Mais comment éviter à la révolution de se confronter à une régression possible ?
Supporter suffisamment de chaos pour qu'émerge la créativité !
Le psychiatre-psychanalyste et chercheur français François-Martin Vallas y répond par une longue et passionnante expédition scientifique, physique et philosophique aux origines des systèmes complexes qui régissent l'émergence de la créativité en tant que vecteur possible du changement. Des propriétés de ces systèmes complexes d'émergence, l'orateur établira la parallèle avec l'Etat révolutionnaire qui relève d'une dynamique chaotique, non linéaire et non prédictible, mais qui peut tout aussi bien permettre l'émergence de la créativité et de bien d'autres qualités nouvelles. «La difficulté et le défi alors posés étant de supporter suffisamment de chaos pour qu'émergent ces facultés, étant donné que ces phénomènes d'émergence amènent autant de créativité que de destruction», prévient le psychanalyste rappelant que toutes les révolutions ont été accompagnées de leur destructivité.

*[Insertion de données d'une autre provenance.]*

(* ===== verification/Responses.v ===== *)
(** * Responses: src/internal/gateway/responses.go

    The OpenAI Responses endpoint: its requests and responses, the translation to
    a chat request and back, the stream of Responses events and the handler.
    Routing and the unary dispatch are [Messages.pickResponsesChain] and
    [Messages.execute_unary].  [json_error] is the text of a decoding error,
    [fmt_float] the decimal text of a cost. *)

From S2P Require Import Prelude GoString Float64 GoTime ApiErr Balancer Registry Pricing.
From S2P Require Import Credentials Guardrails SemCache GwTypes Middleware Gateway.
From S2P Require Import Net Json Wire Messages.
Local Open Scope string_scope.
Local Open Scope go_scope.
Local Open Scope Z_scope.

(** ** Data *)

Record ResponsesRequest := mkResponsesReq {
  rq_Model : string;
  rq_Input : string;
  rq_Instructions : string;
  rq_Temperature : option float64;
  rq_TopP : option float64;
  rq_MaxOutputTokens : option Z;
  rq_Stream : bool;
  rq_Tools : list Tool;
  rq_ToolChoice : string;
  rq_ParallelToolCalls : option bool;
  rq_Reasoning : string;
  rq_Text : string;
  rq_StreamOptions : string;
  rq_User : string;
  rq_NexusEval : option NexusEvalContext
}.

Definition decode_responses_request (data : string) : option ResponsesRequest :=
  ok_or (Unmarshal (fun raw _ =>
    let '(ms, e) := struct_members raw in
    fill model := field "model" st_string "" ms in
    fill input := field "input" st_raw "" ms in
    fill instr := field "instructions" st_string "" ms in
    fill temp := field "temperature" (st_ptr fzero st_float) None ms in
    fill topp := field "top_p" (st_ptr fzero st_float) None ms in
    fill maxo := field "max_output_tokens" (st_ptr 0 st_int) None ms in
    fill stream := field "stream" st_bool false ms in
    fill tools := field "tools" (st_list zero_tool (st_own Tool_UnmarshalJSON)) [] ms in
    fill choice := field "tool_choice" st_raw "" ms in
    fill par := field "parallel_tool_calls" (st_ptr false st_bool) None ms in
    fill reasoning := field "reasoning" st_raw "" ms in
    fill text := field "text" st_raw "" ms in
    fill sopts := field "stream_options" st_raw "" ms in
    fill user := field "user" st_string "" ms in
    fill ev := field "nexus_eval" st_eval_ptr None ms in
    (mkResponsesReq model input instr temp topp maxo stream tools choice par reasoning text sopts user ev, e))
    (mkResponsesReq "" "" "" None None None false [] "" None "" "" "" "" None) data).

Record ResponsesOutput := mkOutput {
  ro_Type : string;
  ro_ID : string;
  ro_CallID : string;
  ro_Name : string;
  ro_Arguments : string;
  ro_Input : string;
  ro_Role : string;
  ro_Status : string;
  ro_Content : list string  (* the texts of the output_text parts *)
}.

Record ResponsesUsage := mkRespUsage { ru_Input : Z; ru_Output : Z; ru_Total : Z; ru_Cost : float64 }.

(** [Object] is a constant. *)
Record ResponsesResponse := mkResponsesResp {
  rr_ID : string;
  rr_CreatedAt : Z;
  rr_Model : string;
  rr_Status : string;
  rr_Output : list ResponsesOutput;
  rr_Usage : ResponsesUsage
}.

(** ** To a chat request *)

Definition responses_chat (req : ResponsesRequest) (messages : list Message) : ChatCompletionRequest :=
  mkReq (rq_Model req)
    ((if String.eqb (rq_Instructions req) "" then [] else [text_message "system" (rq_Instructions req)]) ++ messages)%list
    (rq_Temperature req) (rq_TopP req) (rq_MaxOutputTokens req) (rq_Stream req) [] (rq_Tools req)
    (rq_User req) "" "" "" None None (rq_NexusEval req) ∅.

(** The error's text when the input is refused. *)
Definition responsesToChat (decode_error : string → string) (req : ResponsesRequest) :
    res string ChatCompletionRequest :=
  let trimmed := TrimSpace (rq_Input req) in
  if String.eqb trimmed "" || String.eqb trimmed "null" then Err "input is required"
  else if starts (byte 34) trimmed then
    match Unmarshal st_string "" (rq_Input req) with
    | (_, true) => Err ("input string decode: " +:+ decode_error (rq_Input req))
    | (s, false) => Ok (responses_chat req [text_message "user" s])
    end
  else if negb (starts "[" trimmed) then Err "input must be a string or an array of items"
  else match Unmarshal (st_list zero_item st_item) [] (rq_Input req) with
       | (_, true) => Err ("input array decode: " +:+ decode_error (rq_Input req))
       | (items, false) => Ok (responses_chat req (item_messages item_message items))
       end.

(** ** Back to the Responses shape *)

Definition firstNonZero (a b : Z) : Z := if a =? 0 then b else a.

(** [uuids]: one fresh id per use, in order: the response's, one per tool call,
    one for the message. *)
Definition call_output (uuid : string) (tc : ToolCall) : ResponsesOutput :=
  if String.eqb (tc_Type tc) "custom" then
    mkOutput "custom_tool_call" ("ctc_" +:+ firstNonEmpty (tc_ID tc) uuid) (tc_ID tc) (cu_Name tc) "" (cu_Input tc)
      "" "completed" []
  else
    mkOutput "function_call" ("fc_" +:+ firstNonEmpty (tc_ID tc) uuid) (tc_ID tc) (fn_Name tc) (fn_Arguments tc) ""
      "" "completed" [].

Section Handler.
Context {doc schema : Type} (env : Env doc schema) (h : GwHandler) (fmt_float : float64 → string).

Fixpoint call_outputs (tcs : list ToolCall) : G (list ResponsesOutput) :=
  match tcs with
  | [] => mret []
  | tc :: tcs' => uuid ← NewString env; rest ← call_outputs tcs'; mret (call_output uuid tc :: rest)
  end.

Definition chatToResponses (c : ChatCompletionResponse) (req : ResponsesRequest) : G ResponsesResponse :=
  uuid ← NewString env;
  t ← now env;
  let out output :=
    mkResponsesResp (firstNonEmpty (r_ID c) ("resp_" +:+ uuid)) (firstNonZero (r_Created c) (Unix t))
      (firstNonEmpty (r_Model c) (rq_Model req)) "completed" output
      (mkRespUsage (PromptTokens (r_Usage c)) (CompletionTokens (r_Usage c)) (TotalTokens (r_Usage c))
         (CostUSD_reported (r_Usage c))) in
  match r_Choices c with
  | [] => mret (out [])
  | ch :: _ =>
      calls ← call_outputs (ToolCalls (c_Message ch));
      if String.eqb (Content (c_Message ch)) "" then mret (out calls)
      else
        uuid ← NewString env;
        mret (out (calls ++ [mkOutput "message" ("msg_" +:+ uuid) "" "" "" "" "assistant" "completed"
                               [Content (c_Message ch)]])%list)
  end.

(** ** The wire form *)

Definition usage_members (u : ResponsesUsage) : list (string * json) :=
  ([("input_tokens", jint (ru_Input u)); ("output_tokens", jint (ru_Output u)); ("total_tokens", jint (ru_Total u))] ++
   (if feq (ru_Cost u) fzero then [] else [("cost_usd", JNum (fmt_float (ru_Cost u)))]))%list.

Definition Output_json (o : ResponsesOutput) : json :=
  JObj ([("type", JStr (ro_Type o))] ++ omitempty "id" (ro_ID o) ++ omitempty "call_id" (ro_CallID o) ++
        omitempty "name" (ro_Name o) ++ omitempty "arguments" (ro_Arguments o) ++ omitempty "input" (ro_Input o) ++
        omitempty "role" (ro_Role o) ++ omitempty "status" (ro_Status o) ++
        (match ro_Content o with
         | [] => []
         | l => [("content", JArr (map (fun t => JObj (("type", JStr "output_text") :: omitempty "text" t)) l))]
         end))%list.

Definition ResponsesResponse_json (r : ResponsesResponse) : json :=
  JObj [("id", JStr (rr_ID r)); ("object", JStr "response"); ("created_at", jint (rr_CreatedAt r));
        ("model", JStr (rr_Model r)); ("status", JStr (rr_Status r));
        ("output", match rr_Output r with [] => JNull | l => JArr (map Output_json l) end);
        ("usage", JObj (usage_members (rr_Usage r)))].

(** ** The stream of Responses events *)

(** The [toolPartial] of this file. *)
Record call_partial := mkCall {
  cp_itemType : string;
  cp_itemID : string;
  cp_callID : string;
  cp_boundID : bool;
  cp_name : string;
  cp_offset : Z;
  cp_arguments : string
}.

(** A finished call, as [done] events and the final output show it. *)
Definition call_members (p : call_partial) (status : string) : list (string * json) :=
  [("type", JStr (cp_itemType p)); ("id", JStr (cp_itemID p)); ("call_id", JStr (cp_callID p));
   ("output_index", jint (cp_offset p)); ("name", JStr (cp_name p)); ("arguments", JStr (cp_arguments p));
   ("input", JStr (cp_arguments p)); ("status", JStr status)].

(** What every event of one response shares. *)
Record shell := mkShell { sh_id : string; sh_model : string; sh_created : Z }.

Inductive rev_event :=
| RCreated (sh : shell)
| RTextAdded (id : string)
| RCallAdded (p : call_partial)
| RTextDelta (id delta : string)
| RArgsDelta (id : string) (offset : Z) (delta : string)
| RFailed (sh : shell) (message : string)
| RTextDone (id text : string)
| RTextItemDone (id text status : string)
| RArgsDone (p : call_partial) (status : string)
| RCallDone (p : call_partial) (status : string)
| RCompleted (body : json).

Definition text_parts (text : string) : json := JArr [jmap [("type", JStr "output_text"); ("text", JStr text)]].

Definition rev_sse (e : rev_event) : string * json :=
  match e with
  | RCreated sh =>
      ("response.created", jmap [("id", JStr (sh_id sh)); ("object", JStr "response"); ("model", JStr (sh_model sh));
        ("created_at", jint (sh_created sh)); ("status", JStr "in_progress")])
  | RTextAdded id =>
      ("response.output_item.added", jmap [("type", JStr "message"); ("output_index", jint 0); ("id", JStr id);
        ("role", JStr "assistant"); ("status", JStr "in_progress"); ("content", JArr [])])
  | RCallAdded p =>
      ("response.output_item.added", jmap [("type", JStr (cp_itemType p)); ("output_index", jint (cp_offset p));
        ("id", JStr (cp_itemID p)); ("call_id", JStr (cp_callID p)); ("name", JStr (cp_name p));
        ("arguments", JStr ""); ("input", JStr ""); ("status", JStr "in_progress")])
  | RTextDelta id d =>
      ("response.output_text.delta", jmap [("item_id", JStr id); ("output_index", jint 0); ("content_index", jint 0);
        ("delta", JStr d); ("logprobs", JArr [])])
  | RArgsDelta id off d =>
      ("response.function_call_arguments.delta", jmap [("item_id", JStr id); ("output_index", jint off);
        ("delta", JStr d)])
  | RFailed sh m =>
      ("response.failed", jmap [("response", jmap [("id", JStr (sh_id sh)); ("object", JStr "response");
        ("status", JStr "failed"); ("created_at", jint (sh_created sh)); ("model", JStr (sh_model sh));
        ("output", JArr []); ("error", jmap [("message", JStr m); ("type", JStr "stream_error")])])])
  | RTextDone id t =>
      ("response.output_text.done", jmap [("item_id", JStr id); ("output_index", jint 0); ("content_index", jint 0);
        ("text", JStr t)])
  | RTextItemDone id t st =>
      ("response.output_item.done", jmap [("type", JStr "message"); ("output_index", jint 0); ("id", JStr id);
        ("role", JStr "assistant"); ("status", JStr st); ("content", text_parts t)])
  | RArgsDone p st => ("response.function_call_arguments.done", jmap (call_members p st))
  | RCallDone p st => ("response.output_item.done", jmap (call_members p st))
  | RCompleted body => ("response.completed", jmap [("response", body)])
  end.

Definition emit_rev (e : rev_event) : G unit := emit_sse (rev_sse e).1 (rev_sse e).2.

(** [text.index] is always 0; [textTaken] says that [text] is there. *)
Record stream_state := mkRS {
  rs_text : option string;
  rs_tools : gmap Z call_partial;
  rs_order : list Z;
  rs_usage : option Usage;
  rs_finish : string
}.

Definition no_items : stream_state := mkRS None ∅ [] None "".

Definition text_item (msgID content : string) (st : stream_state) : G stream_state :=
  if String.eqb content "" then mret st
  else
    buf ← match rs_text st with
          | None => emit_rev (RTextAdded msgID);; mret ""
          | Some buf => mret buf
          end;
    emit_rev (RTextDelta msgID content);;
    mret (mkRS (Some (buf +:+ content)) (rs_tools st) (rs_order st) (rs_usage st) (rs_finish st)).

(** The record of a call seen for the first time. *)
Definition new_call (suffix uuid : string) (idx offset : Z) (tc : ToolCall) : call_partial :=
  let custom := String.eqb (tc_Type tc) "custom" in
  let boundID := negb (String.eqb (tc_ID tc) "") in
  mkCall (if custom then "custom_tool_call" else "function_call")
    ((if custom then "ctc_" else "fc_") +:+ suffix +:+ "_" +:+ pretty idx)
    (if boundID then tc_ID tc else "call_" +:+ uuid) boundID
    (if custom then cu_Name tc else fn_Name tc) offset "".

(** A later delta of a known call. *)
Definition merge_call (tc : ToolCall) (p : call_partial) : call_partial :=
  let bound := negb (String.eqb (tc_ID tc) "") in
  let custom := String.eqb (tc_Type tc) "custom" in
  mkCall (cp_itemType p) (cp_itemID p) (if bound then tc_ID tc else cp_callID p) (bound || cp_boundID p)
    (if custom && negb (String.eqb (cu_Name tc) "") then cu_Name tc
     else if negb custom && negb (String.eqb (fn_Name tc) "") then fn_Name tc else cp_name p)
    (cp_offset p) (cp_arguments p).

Definition append_args (s : string) (p : call_partial) : call_partial :=
  mkCall (cp_itemType p) (cp_itemID p) (cp_callID p) (cp_boundID p) (cp_name p) (cp_offset p) (cp_arguments p +:+ s).

Definition args_delta (fragment : string) (p : call_partial) : G call_partial :=
  if String.eqb fragment "" then mret p
  else emit_rev (RArgsDelta (cp_itemID p) (cp_offset p) fragment);; mret (append_args fragment p).

Definition call_delta (suffix : string) (tc : ToolCall) (st : stream_state) : G stream_state :=
  let idx := default 0 (tc_Index tc) in
  let offset := match rs_text st with Some _ => wrap64 (idx + 1) | None => idx end in
  po ← match rs_tools st !! idx with
       | None =>
           uuid ← (if String.eqb (tc_ID tc) "" then NewString env else mret "");
           let p := new_call suffix uuid idx offset tc in
           emit_rev (RCallAdded p);; mret (p, (rs_order st ++ [idx])%list)
       | Some p => mret (merge_call tc p, rs_order st)
       end;
  let '(p, order) := po in
  p ← args_delta (fn_Arguments tc) p;
  p ← (if String.eqb (tc_Type tc) "custom" then args_delta (cu_Input tc) p else mret p);
  mret (mkRS (rs_text st) (<[idx := p]> (rs_tools st)) order (rs_usage st) (rs_finish st)).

Alors comment combattre le mal sans devenir le mal lui-même ? Par l'éthique et précisément une post-éthique qui, étant tout le contraire d'une morale, prévoit de gérer cette tension entre ordre et chaos, entre sens et non sens… «Il ne s'agit pas dès lors d'opposer modernité à postmodernité… C'est plutôt de leur confrontation qu'émerge une démocratie nouvelle : la vôtre».
De cette conclusion du psychanalyste chercheur François-Martin Vallas, on retiendra aussi que la démocratie est une auto-organisation de la conflictualité sociale et qu'on devrait pouvoir maintenir cette tension sans laquelle il n'y a de démocratie possible…
Définition peu familière avec laquelle il nous faudra désormais compter…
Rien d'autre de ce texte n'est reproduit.